Market and product

Asia naphtha to move sideways on balanced supply-demand

02:10 PM @ Friday - 19 July, 2013

SINGAPORE (ICIS)--Asia’s naphtha prices are expected to move sideways amid a balanced market, as strong demand for gasoline blending is met by rising naphtha supply from the Middle East and amid ample cargo availabilities from the West, traders said on Friday.

At midday, open-spec naphtha prices rose by $8-9/tonne from Thursday to $915-918/tonne (€695-698/tonne) CFR (cost & freight) Japan basis, ICIS data showed.

“The [naphtha] fundamentals are not bad. The market is generally balanced, and it’s not tight. There is a greater incentive to use naphtha for [gasoline] blending as the mogas/naphtha spread has widened,” said one trader.

Naphtha is used as a petrochemical feedstock and as a blending component in making motor fuel.

While there was a couple of regional cracker outages that took place in the middle of the week, traders said the shutdowns would be brief and the impact on the market would be marginal.

Formosa Petrochemical Corp (FPCC) shut its 700,000 tonne/year No 1 naphtha cracker in Mailiao, Taiwan, on 17 July due to a power outage, with no firm restart date set for the facility, while Shanghai SECCO Petrochemical, meanwhile, had a technical issue at its 1.2m tonne/year naphtha cracker in China on the same day.

Overall, naphtha demand was regarded as firm, as the market remained well-supported by gasoline blending needs, traders said.

Besides the spike in gasoline demand in Indonesia because of Ramadan – the month-long Muslim fasting month that started in mid-July –the gasoline market was facing a supply squeeze in Asia, traders said. Indonesia is Asia’s top gasoline importer.

A spate of earlier refinery shutdowns in Asia had led to a drawdown of gasoline inventories in the region, and this was compounded by a strong US market that drew European gasoline, traders said.

There were a slew of residual fluid catalytic cracker (RFCC) shutdowns in northeast Asia, predominantly in Taiwan and in South Korea, they added.

Meanwhile, Indian gasoline supplies were headed for the Middle East, further draining cargo availabilities in Asia.

On naphtha, supply is rising from the Middle East and cargo availabilities from the western markets were ample, traders said.

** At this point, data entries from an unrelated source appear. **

(* ===== verification/MemCluster.v ===== *)
(** * An API server in memory

    A concrete world for the [KubeClient] interface: stores of objects, a clock that
    moves when it is read, optimistic concurrency on the WorkloadDependency (a write
    with a stale resourceVersion is a conflict), a status subresource that keeps
    times to the second, finalizers that hold back a deletion, and merge patches
    that touch only the fields that differ.  It shows that the interfaces and laws
    the other files assume can be had, and the concrete scenarios run in it; no
    theorem about the reconciler speaks of it. *)

From S2P Require Import Prelude Types GoFloat Cluster Workload Health Watch Reconciler.
From S2P Require Import Safety Phases Finalizer Schema ApiServer.

(** ** Library instances *)

(** A Rollout reduced to the fields klink reaches through nested accessors. *)
Record RolloutObj := mkRollout {
  ro_Name : string;
  ro_Namespace : string;
  ro_Replicas : option Z;
  ro_Phase : option string
}.

#[export] Instance mem_unstructured : UnstructuredLib := {
  Unstructured := RolloutObj;
  uns_Name := ro_Name;
  uns_Namespace := ro_Namespace;
  NestedInt64 u path :=
    if decide (path = ["spec"; "replicas"]) then
      match ro_Replicas u with Some r => (r, true, None) | None => (0, false, None) end
    else (0, false, None);
  NestedString u path :=
    if decide (path = ["status"; "phase"]) then
      match ro_Phase u with Some p => (p, true, None) | None => ("", false, None) end
    else ("", false, None);
  SetNestedField u n path :=
    if decide (path = ["spec"; "replicas"])
    then mkRollout (ro_Name u) (ro_Namespace u) (Some n) (ro_Phase u) else u
}.

#[export] Instance mem_unstructured_laws : UnstructuredLaws.
Proof. split; done. Qed.

(** amd64 converts an out-of-range float64 to the minimum int32. *)
#[export] Instance mem_platform : GoPlatform := {
  float64_to_int32_unspecified := fun _ => - 2 ^ 31
}.

#[export] Instance mem_controllerutil : ControllerUtil := {
  ContainsFinalizer fs f := bool_decide (f ∈ fs);
  AddFinalizer fs f := if decide (f ∈ fs) then fs else fs ++ [f];
  RemoveFinalizer fs f := List.filter (fun g => negb (bool_decide (g = f))) fs
}.

#[export] Instance mem_controllerutil_laws : ControllerUtilLaws.
Proof.
  split; intros fs f; simpl.
  - apply bool_decide_eq_true.
  - intros g. destruct (decide (f ∈ fs)); [|apply elem_of_snoc].
    split; [by left|]. by intros [?| ->].
  - intros g. rewrite list_elem_of_In, List.filter_In, <- list_elem_of_In, negb_true_iff.
    by rewrite bool_decide_eq_false.
Qed.

(** ** The store *)

Record World := mkWorld {
  clock : Z;
  wds : gmap NamespacedName WorkloadDependency;
  deployments : gmap NamespacedName Deployment;
  statefulsets : gmap NamespacedName StatefulSet;
  cronjobs : gmap NamespacedName CronJob;
  rollouts : gmap NamespacedName RolloutObj;
  secrets : gmap NamespacedName (gmap string string)
}.

Definition with_clock (t : Z) (w : World) : World :=
  mkWorld t (wds w) (deployments w) (statefulsets w) (cronjobs w) (rollouts w) (secrets w).
Definition with_wds (f : gmap NamespacedName WorkloadDependency -> gmap NamespacedName WorkloadDependency)
    (w : World) : World :=
  mkWorld (clock w) (f (wds w)) (deployments w) (statefulsets w) (cronjobs w) (rollouts w) (secrets w).
Definition with_deployments (f : gmap NamespacedName Deployment -> gmap NamespacedName Deployment)
    (w : World) : World :=
  mkWorld (clock w) (wds w) (f (deployments w)) (statefulsets w) (cronjobs w) (rollouts w) (secrets w).
Definition with_statefulsets (f : gmap NamespacedName StatefulSet -> gmap NamespacedName StatefulSet)
    (w : World) : World :=
  mkWorld (clock w) (wds w) (deployments w) (f (statefulsets w)) (cronjobs w) (rollouts w) (secrets w).
Definition with_cronjobs (f : gmap NamespacedName CronJob -> gmap NamespacedName CronJob)
    (w : World) : World :=
  mkWorld (clock w) (wds w) (deployments w) (statefulsets w) (f (cronjobs w)) (rollouts w) (secrets w).
Definition with_rollouts (f : gmap NamespacedName RolloutObj -> gmap NamespacedName RolloutObj)
    (w : World) : World :=
  mkWorld (clock w) (wds w) (deployments w) (statefulsets w) (cronjobs w) (f (rollouts w)) (secrets w).

Definition found {A} (o : option A) : result A :=
  match o with Some a => Ok a | None => Err (ErrNotFound "not found") end.

(** resourceVersions are opaque; here each write appends a mark. *)
Definition next_version (rv : string) : string := rv +:+ "'".

Definition bump (wd : WorkloadDependency) : WorkloadDependency :=
  let m := wd_Meta wd in
  mkWD (mkMeta (om_Name m) (om_Namespace m) (next_version (om_ResourceVersion m)) (om_Generation m)
          (om_DeletionTimestamp m) (om_Annotations m) (om_Finalizers m)) (wd_Spec wd) (wd_Status wd).

(** A write of [wd], where [merge] says which part of it the server stores. *)
Definition mem_write (merge : WorkloadDependency -> WorkloadDependency)
    (wd : WorkloadDependency) (w : World) : result WorkloadDependency * World :=
  match wds w !! wd_key wd with
  | None => (Err (ErrNotFound "not found"), w)
  | Some stored =>
      if decide (om_ResourceVersion (wd_Meta stored) = om_ResourceVersion (wd_Meta wd)) then
        let new := bump (merge stored) in
        match om_DeletionTimestamp (wd_Meta new), om_Finalizers (wd_Meta new) with
        | Some _, [] => (Ok new, with_wds (delete (wd_key wd)) w)
        | _, _ => (Ok new, with_wds (insert (wd_key wd) new) w)
        end
      else (Err (ErrConflict "the object has been modified"), w)
  end.

(** The WorkloadDependencies of a list, by namespace or by field index. *)
Definition listed (o : ListOption) (wd : WorkloadDependency) : bool :=
  match o with
  | InNamespace ns => bool_decide (wd_Namespace wd = ns)
  | MatchingFields index key =>
      if decide (index = indexDependentName) then bool_decide (key ∈ index_dependent wd)
      else if decide (index = indexDependsOnName) then bool_decide (key ∈ index_dependsOn wd)
      else false
  end.

(** A merge patch sends the fields in which [new] differs from [base]. *)
Definition mem_patch (base new : workloadAccessor) (w : World) : result unit * World :=
  let k := mkNN (GetNamespace base) (GetName base) in
  match base, new with
  | deploymentAccessor b, deploymentAccessor n =>
      match deployments w !! k with
      | None => (Err (ErrNotFound "not found"), w)
      | Some d => (Ok tt, with_deployments (insert k (mkDeployment (dp_Name d) (dp_Namespace d)
          (if decide (dp_Replicas b = dp_Replicas n) then dp_Replicas d else dp_Replicas n)
          (dp_ReadyReplicas d))) w)
      end
  | statefulSetAccessor b, statefulSetAccessor n =>
      match statefulsets w !! k with
      | None => (Err (ErrNotFound "not found"), w)
      | Some s => (Ok tt, with_statefulsets (insert k (mkStatefulSet (ss_Name s) (ss_Namespace s)
          (if decide (ss_Replicas b = ss_Replicas n) then ss_Replicas s else ss_Replicas n)
          (ss_ReadyReplicas s))) w)
      end
  | cronJobAccessor b, cronJobAccessor n =>
      match cronjobs w !! k with
      | None => (Err (ErrNotFound "not found"), w)
      | Some c => (Ok tt, with_cronjobs (insert k (mkCronJob (cj_Name c) (cj_Namespace c)
          (if decide (cj_Suspend b = cj_Suspend n) then cj_Suspend c else cj_Suspend n))) w)
      end
  | rolloutAccessor b, rolloutAccessor n =>
      match rollouts w !! k with
      | None => (Err (ErrNotFound "not found"), w)
      | Some r => (Ok tt, with_rollouts (insert k (mkRollout (ro_Name r) (ro_Namespace r)
          (if decide (ro_Replicas b = ro_Replicas n) then ro_Replicas r else ro_Replicas n)
          (ro_Phase r))) w)
      end
  | _, _ => (Err (ErrOther "patch of a different kind"), w)
  end.

#[export] Instance mem_client : KubeClient World := {
  kc_Now w := (clock w, with_clock (clock w + Millisecond) w);
  kc_GetWD k w := (found (wds w !! k), w);
  kc_ListWDs o w := (Ok (List.filter (listed o) (map_to_list (wds w)).*2), w);
  kc_UpdateWD wd := mem_write (fun stored => mkWD (wd_Meta wd) (wd_Spec wd) (wd_Status stored)) wd;
  kc_StatusUpdateWD wd := mem_write (fun stored => with_Status stored (normal_Status (wd_Status wd))) wd;
  kc_GetDeployment k w := (found (deployments w !! k), w);
  kc_GetStatefulSet k w := (found (statefulsets w !! k), w);
  kc_GetCronJob k w := (found (cronjobs w !! k), w);
  kc_GetRollout k w := (found (rollouts w !! k), w);
  kc_Patch := mem_patch;
  kc_GetSecret k w := (found (secrets w !! k), w)
}.

(** ** Runs *)

(** The result and the final world of a run from [w]. *)
Definition run {A} (m : MW World A) (w : World) : A * World :=
  ((m (MkSys w [])).1, env (m (MkSys w [])).2).

(** ** The laws *)

#[export] Instance mem_server : ApiServer World := {
  sv_clock := clock;
  sv_objects w := mkObjects (wds w) (deployments w) (statefulsets w) (cronjobs w) (rollouts w : gmap NamespacedName Unstructured);
  sv_calm _ := True;
  sv_fresh _ := True
}.

(** It always answers, and from the store itself. *)
Lemma mem_calm (w : World) : sv_calm w.
Proof. exact I. Qed.
Lemma mem_fresh (w : World) : sv_fresh w.
Proof. exact I. Qed.

Lemma mem_passes w : passes w w.
Proof. by split. Qed.

Lemma found_answers {A} (o : option A) : answers o (found o).
Proof. destruct o; simpl; [done|]. by eexists. Qed.

Lemma mem_patch_rescaled kind k base new w :
  workload_at kind k (sv_objects w) = Some base -> keyed k base -> rescaled base new ->
  (mem_patch base new w).1 = Ok tt /\
  writes (put_workload k new (sv_objects w)) w (mem_patch base new w).2.
Proof.
  intros Hx Hk Hr. unfold mem_patch. rewrite <- Hk. unfold workload_at in Hx. simpl in Hx.
  repeat destruct (decide _); destruct (_ !! _) as [o|] eqn:Ho; simplify_eq/=;
    destruct Hr as [(? & _ & _ & ->)|(? & ->)]; cbn -[decide]; rewrite ?Ho; destruct o; cbn -[decide];
    repeat case_decide; simplify_eq/=; split; try done; by split.
Qed.

Lemma mem_status wd stored w :
  current (sv_objects w) wd stored -> om_DeletionTimestamp (wd_Meta wd) = None ->
  exists srv, (kc_StatusUpdateWD wd w).1 = Ok srv /\ same_meta (wd_Meta wd) (wd_Meta srv) /\
    wd_Spec srv = wd_Spec wd /\ wd_Status srv = normal_Status (wd_Status wd) /\
    writes (on_wds (insert (wd_key wd) srv) (sv_objects w)) w (kc_StatusUpdateWD wd w).2.
Proof.
  intros (Hl & Hm & Hs) Hdel. simpl in Hl. unfold kc_StatusUpdateWD. simpl. unfold mem_write.
  rewrite Hl, decide_True by by rewrite Hm. unfold bump, with_Status. simpl. rewrite Hm, Hs, Hdel. simpl.
  eexists. do 4 (split; [done|]). by split.
Qed.

Lemma mem_last_finalizer wd stored w :
  o_wds (sv_objects w) !! wd_key wd = Some stored ->
  om_ResourceVersion (wd_Meta wd) = om_ResourceVersion (wd_Meta stored) ->
  is_Some (om_DeletionTimestamp (wd_Meta wd)) -> om_Finalizers (wd_Meta wd) = [] ->
  exists srv, (kc_UpdateWD wd w).1 = Ok srv /\
    writes (on_wds (delete (wd_key wd)) (sv_objects w)) w (kc_UpdateWD wd w).2.
Proof.
  intros Hl Hrv [del Hdel] Hf. simpl in Hl. unfold kc_UpdateWD. simpl. unfold mem_write.
  rewrite Hl, decide_True by done. simpl. rewrite Hdel, Hf. eexists. split; [done|]. by split.
Qed.

#[export] Instance mem_server_laws : ApiServerLaws.
Proof.
  split.
  - intros w _. simpl. split; [split; simpl; try done; unfold Millisecond; lia|unfold Millisecond; lia].
  - intros k w _. split; [apply mem_passes|]. intros _. apply found_answers.
  - intros k w _. split; [apply mem_passes|]. intros _. apply found_answers.
  - intros k w _. split; [apply mem_passes|]. intros _. apply found_answers.
  - intros k w _. split; [apply mem_passes|]. intros _. apply found_answers.
  - intros k w _. split; [apply mem_passes|]. intros _. apply (found_answers (rollouts w !! k)).
  - intros k w _. apply mem_passes.
  - intros key w _. split; [apply mem_passes|]. intros _. eexists. split; [done|]. intros wd.
    rewrite list_elem_of_In, List.filter_In, <- list_elem_of_In. simpl listed. rewrite bool_decide_eq_true.
    rewrite list_elem_of_fmap. simpl. split.
    + intros [([k v] & -> & Hin%elem_of_map_to_list) Hkey]. split; [by exists k|done].
    + intros [(k & Hk) Hkey]. split; [|done]. exists (k, wd). by rewrite elem_of_map_to_list.
  - intros kind k base new w _ Hx Hk _ Hr.
    destruct (mem_patch_rescaled kind k base new w Hx Hk Hr) as [Hok Hw]. split; [exact Hok|].
    exists new. split; [apply same_view_refl|exact Hw].
  - intros wd stored w _ Hcur Hdel _. by apply (mem_status wd stored).
  - intros wd stored w _ Hl Hrv Hdel Hf _. by apply (mem_last_finalizer wd stored).
Qed.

Asia is expected to receive 1.1m tonnes of deep-sea naptha supply from the western markets in August, up from 900,000-1.0 mln tonnes in July.

The arbitrage shipments usually hail from northwest Europe, the Mediterranean, Russia and the US.

“The naphtha market is getting stable,” one trader said.

The rise in such shipments are expected to be absorbed in the market given firm naphtha purchases made by regional crackers of late, traders said.

However, concerns over a weakening Chinese economy weighed on the market.

China’s economic expansion decelerated further in the second quarter, with growth posted at a four - year low of 7.5%, down from a 7.7% clip in the first three months of the year.

In the downstream sector, China is estimated to have imported 1.07 m tonnes of combined polyethylene (PE) and polypropylene (PP) in June, down by 1.5% from the previous month, according to local traders. Some 702,000 tonnes of PE and 370,000 tonnes of PP were brought into the country last month, they said.